Lemma parents_from_touches own g l : ∀ lc, Forall (λ x, plain_name x = true) (lc ++ l) →
  (∀ l1 l2, l = l1 ++ l2 → l1 ≠ [] → own (lc ++ l1) = true) → keeps (touches own) (parents_from fail links umask egid g (join_path lc) l).
Proof.
  induction l as [|x l IH]; intros lc Hp Ho; cbn [parents_from]; [auto with fs typeclass_instances|].
  pose proof Hp as Hall. apply Forall_app in Hp as [Hlc Hp]. apply Forall_cons in Hp as [Hx Hl].
  pose proof (plain_name_ne x Hx) as (_&Hd&_). destruct (String.eqb_spec x "."); [done|]. cbv zeta. rewrite path_join_join by done.
  assert (owned own (join_path (lc ++ [x]))) as Hown.
  { apply owned_join; [by rewrite Forall_app; repeat constructor|by destruct lc|]. by apply (Ho [x] l). }
  apply keeps_bind; [apply _|apply keeps_try, Mkdir_touches; done|intros made].
  apply keeps_bind; [apply _|destruct made; [auto with fs typeclass_instances|apply keeps_refuse; [apply _|]; auto with fs typeclass_instances]|intros _].
  apply keeps_bind; [apply _|auto with fs typeclass_instances|intros _].
  apply IH; [by rewrite <- app_assoc|]. intros l1 l2 -> Hne. rewrite <- app_assoc. by apply (Ho (x :: l1) l2).
Qed.
Lemma rootParents_touches own l x : Forall (λ x, plain_name x = true) l → no_slash x = true → l ≠ [] →
  (∀ l1 l2, l = l1 ++ l2 → l1 ≠ [] → own l1 = true) → keeps (touches own) (rootParents fail links umask egid (join_path (l ++ [x]))).
Proof.
  intros Hl Hx Hne Ho. unfold rootParents. apply keeps_bind; [apply _|auto with fs typeclass_instances|intros g].
  rewrite path_dir_join by done. rewrite decide_False by done. rewrite parts_join by done. by apply (parents_from_touches own g l []).
Qed.

Section StagingTree.
Context (tmp id : string) (Htmp : plain_name tmp = true) (Hid : plain_name id = true).
Let own := staging_own tmp id.
Let snapshot := tmp +:+ "/snapshot".

Lemma own_tmp l : own (tmp :: l) = true.
Proof. unfold own, staging_own. destruct l; by rewrite String.eqb_refl. Qed.
Lemma parts_snapshot p : parts (snapshot +:+ "/" +:+ p) = tmp :: "snapshot" :: parts p.
Proof. unfold snapshot. change (tmp +:+ "/snapshot") with (tmp +:+ "/" +:+ "snapshot"). rewrite !parts_app. unfold parts at 1. by rewrite split_on_plain. Qed.

Lemma staged_path p : safeRelative p = true → ∃ l x, snapshot +:+ "/" +:+ p = join_path ((tmp :: "snapshot" :: l) ++ [x]) ∧
  Forall (λ n, plain_name n = true) l ∧ no_slash x = true ∧ owned own (snapshot +:+ "/" +:+ p).
Proof.
  intros Hs. assert (Forall (λ n, plain_name n = true ∨ n = ".") (parts p) ∧ ∃ l x, parts p = l ++ [x] ∧ Forall (λ n, plain_name n = true) l ∧ no_slash x = true)
    as (Hall & l & x & Hp & Hl & Hx).
  { destruct (decide (p = ".")) as [->|Hd]; [split; [by repeat constructor; right|by exists [], "."]|].
    pose proof (safe_parts p Hs Hd) as Hpl. split; [eapply Forall_impl; [exact Hpl|]; auto|].
    destruct (exists_last (l:=parts p)) as (l & x & Hlx); [unfold parts; by destruct (split_on_nonempty "/"%char p) as (? & ? & ->)|].
    rewrite Hlx in Hpl. apply Forall_app in Hpl as [Hl [Hx _]%Forall_cons]. exists l, x. split_and!; [done|done|by apply plain_no_slash]. }
  exists l, x. split_and!; [|done|done|].
  - rewrite <- (join_parts (snapshot +:+ _)), parts_snapshot, Hp. done.
  - unfold owned. rewrite parts_snapshot. split; [constructor; [by left|constructor; [by left|done]]|].
    unfold names. simpl. pose proof (plain_name_ne tmp Htmp) as (_&Hd&_). destruct (String.eqb_spec tmp "."); [done|]. apply own_tmp.
Qed.

Context (m : CatalogModel) (Hsafe : ∀ f, f ∈ cm_Files m → safeRelative (cf_Path f) = true).
#[local] Abbreviation download_file := (download_file sha256 sha1 fail short links umask egid fetch progress).
#[local] Abbreviation download_files := (download_files sha256 sha1 fail short links umask egid fetch progress).

Lemma download_file_touches f copied : safeRelative (cf_Path f) = true → keeps (touches own) (download_file snapshot m f copied).
Proof.
  intros Hs. destruct (staged_path _ Hs) as (l & x & Hj & Hl & Hx & Ho). unfold download_file, Staging.download_file. cbv zeta.
  apply keeps_bind; [apply _|auto with fs typeclass_instances|intros _]. apply keeps_bind; [apply _| |intros _].
  { rewrite Hj. apply rootParents_touches; [by repeat constructor|done|done|].
    intros l1 l2 Heq Hne. destruct l1 as [|y l1]; [done|]. injection Heq as <- _. apply own_tmp. }
  apply keeps_refuse; [apply _|]. destruct (fetch _) as [r|]; [|auto with fs typeclass_instances].
  do 2 (apply keeps_refuse; [apply _|]). apply create_bind; [done|done|]. intros q Hq Hqp.
  apply keeps_bind; [apply _|auto with fs typeclass_instances|intros t]. apply keeps_refuse; [apply _|].
  apply keeps_bind; [apply _|by apply keeps_try, WriteTo_touches|intros written].
  apply keeps_bind; [apply _|apply keeps_try; unfold Sync; auto with fs typeclass_instances|intros synced].
  apply keeps_bind; [apply _|apply keeps_try; auto with fs typeclass_instances|intros closed]. keeps.
Qed.
Lemma download_files_touches l : ∀ copied, (∀ f, f ∈ l → safeRelative (cf_Path f) = true) → keeps (touches own) (download_files snapshot m l copied).
Proof.
  induction l as [|f l IH]; intros copied Hl; cbn [Staging.download_files]; [auto with fs typeclass_instances|].
  apply keeps_bind; [apply _|apply download_file_touches, Hl; by constructor|intros a].
  apply keeps_bind; [apply _|apply IH; intros; apply Hl; by constructor|intros]. auto with fs typeclass_instances.
Qed.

+ + +

ACTIVITY. Restate the entries above word for word.

FINISHED EXERCISE.
Lemma parents_from_touches own g l : ∀ lc, Forall (λ x, plain_name x = true) (lc ++ l) →
  (∀ l1 l2, l = l1 ++ l2 → l1 ≠ [] → own (lc ++ l1) = true) → keeps (touches own) (parents_from fail links umask egid g (join_path lc) l).
Proof.
  induction l as [|x l IH]; intros lc Hp Ho; cbn [parents_from]; [auto with fs typeclass_instances|].
  pose proof Hp as Hall. apply Forall_app in Hp as [Hlc Hp]. apply Forall_cons in Hp as [Hx Hl].
  pose proof (plain_name_ne x Hx) as (_&Hd&_). destruct (String.eqb_spec x "."); [done|]. cbv zeta. rewrite path_join_join by done.
  assert (owned own (join_path (lc ++ [x]))) as Hown.
  { apply owned_join; [by rewrite Forall_app; repeat constructor|by destruct lc|]. by apply (Ho [x] l). }
  apply keeps_bind; [apply _|apply keeps_try, Mkdir_touches; done|intros made].
  apply keeps_bind; [apply _|destruct made; [auto with fs typeclass_instances|apply keeps_refuse; [apply _|]; auto with fs typeclass_instances]|intros _].
  apply keeps_bind; [apply _|auto with fs typeclass_instances|intros _].
  apply IH; [by rewrite <- app_assoc|]. intros l1 l2 -> Hne. rewrite <- app_assoc. by apply (Ho (x :: l1) l2).
Qed.
Lemma rootParents_touches own l x : Forall (λ x, plain_name x = true) l → no_slash x = true → l ≠ [] →
  (∀ l1 l2, l = l1 ++ l2 → l1 ≠ [] → own l1 = true) → keeps (touches own) (rootParents fail links umask egid (join_path (l ++ [x]))).
Proof.
  intros Hl Hx Hne Ho. unfold rootParents. apply keeps_bind; [apply _|auto with fs typeclass_instances|intros g].
  rewrite path_dir_join by done. rewrite decide_False by done. rewrite parts_join by done. by apply (parents_from_touches own g l []).
Qed.

Section StagingTree.
Context (tmp id : string) (Htmp : plain_name tmp = true) (Hid : plain_name id = true).
Let own := staging_own tmp id.
Let snapshot := tmp +:+ "/snapshot".

Lemma own_tmp l : own (tmp :: l) = true.
Proof. unfold own, staging_own. destruct l; by rewrite String.eqb_refl. Qed.
Lemma parts_snapshot p : parts (snapshot +:+ "/" +:+ p) = tmp :: "snapshot" :: parts p.
Proof. unfold snapshot. change (tmp +:+ "/snapshot") with (tmp +:+ "/" +:+ "snapshot"). rewrite !parts_app. unfold parts at 1. by rewrite split_on_plain. Qed.

Lemma staged_path p : safeRelative p = true → ∃ l x, snapshot +:+ "/" +:+ p = join_path ((tmp :: "snapshot" :: l) ++ [x]) ∧
  Forall (λ n, plain_name n = true) l ∧ no_slash x = true ∧ owned own (snapshot +:+ "/" +:+ p).
Proof.
  intros Hs. assert (Forall (λ n, plain_name n = true ∨ n = ".") (parts p) ∧ ∃ l x, parts p = l ++ [x] ∧ Forall (λ n, plain_name n = true) l ∧ no_slash x = true)
    as (Hall & l & x & Hp & Hl & Hx).
  { destruct (decide (p = ".")) as [->|Hd]; [split; [by repeat constructor; right|by exists [], "."]|].
    pose proof (safe_parts p Hs Hd) as Hpl. split; [eapply Forall_impl; [exact Hpl|]; auto|].
    destruct (exists_last (l:=parts p)) as (l & x & Hlx); [unfold parts; by destruct (split_on_nonempty "/"%char p) as (? & ? & ->)|].
    rewrite Hlx in Hpl. apply Forall_app in Hpl as [Hl [Hx _]%Forall_cons]. exists l, x. split_and!; [done|done|by apply plain_no_slash]. }
  exists l, x. split_and!; [|done|done|].
  - rewrite <- (join_parts (snapshot +:+ _)), parts_snapshot, Hp. done.
  - unfold owned. rewrite parts_snapshot. split; [constructor; [by left|constructor; [by left|done]]|].
    unfold names. simpl. pose proof (plain_name_ne tmp Htmp) as (_&Hd&_). destruct (String.eqb_spec tmp "."); [done|]. apply own_tmp.
Qed.

Context (m : CatalogModel) (Hsafe : ∀ f, f ∈ cm_Files m → safeRelative (cf_Path f) = true).
#[local] Abbreviation download_file := (download_file sha256 sha1 fail short links umask egid fetch progress).
#[local] Abbreviation download_files := (download_files sha256 sha1 fail short links umask egid fetch progress).

Lemma download_file_touches f copied : safeRelative (cf_Path f) = true → keeps (touches own) (download_file snapshot m f copied).
Proof.
  intros Hs. destruct (staged_path _ Hs) as (l & x & Hj & Hl & Hx & Ho). unfold download_file, Staging.download_file. cbv zeta.
  apply keeps_bind; [apply _|auto with fs typeclass_instances|intros _]. apply keeps_bind; [apply _| |intros _].
  { rewrite Hj. apply rootParents_touches; [by repeat constructor|done|done|].
    intros l1 l2 Heq Hne. destruct l1 as [|y l1]; [done|]. injection Heq as <- _. apply own_tmp. }
  apply keeps_refuse; [apply _|]. destruct (fetch _) as [r|]; [|auto with fs typeclass_instances].
  do 2 (apply keeps_refuse; [apply _|]). apply create_bind; [done|done|]. intros q Hq Hqp.
  apply keeps_bind; [apply _|auto with fs typeclass_instances|intros t]. apply keeps_refuse; [apply _|].
  apply keeps_bind; [apply _|by apply keeps_try, WriteTo_touches|intros written].
  apply keeps_bind; [apply _|apply keeps_try; unfold Sync; auto with fs typeclass_instances|intros synced].
  apply keeps_bind; [apply _|apply keeps_try; auto with fs typeclass_instances|intros closed]. keeps.
Qed.
Lemma download_files_touches l : ∀ copied, (∀ f, f ∈ l → safeRelative (cf_Path f) = true) → keeps (touches own) (download_files snapshot m l copied).
Proof.
  induction l as [|f l IH]; intros copied Hl; cbn [Staging.download_files]; [auto with fs typeclass_instances|].
  apply keeps_bind; [apply _|apply download_file_touches, Hl; by constructor|intros a].
  apply keeps_bind; [apply _|apply IH; intros; apply Hl; by constructor|intros]. auto with fs typeclass_instances.
Qed.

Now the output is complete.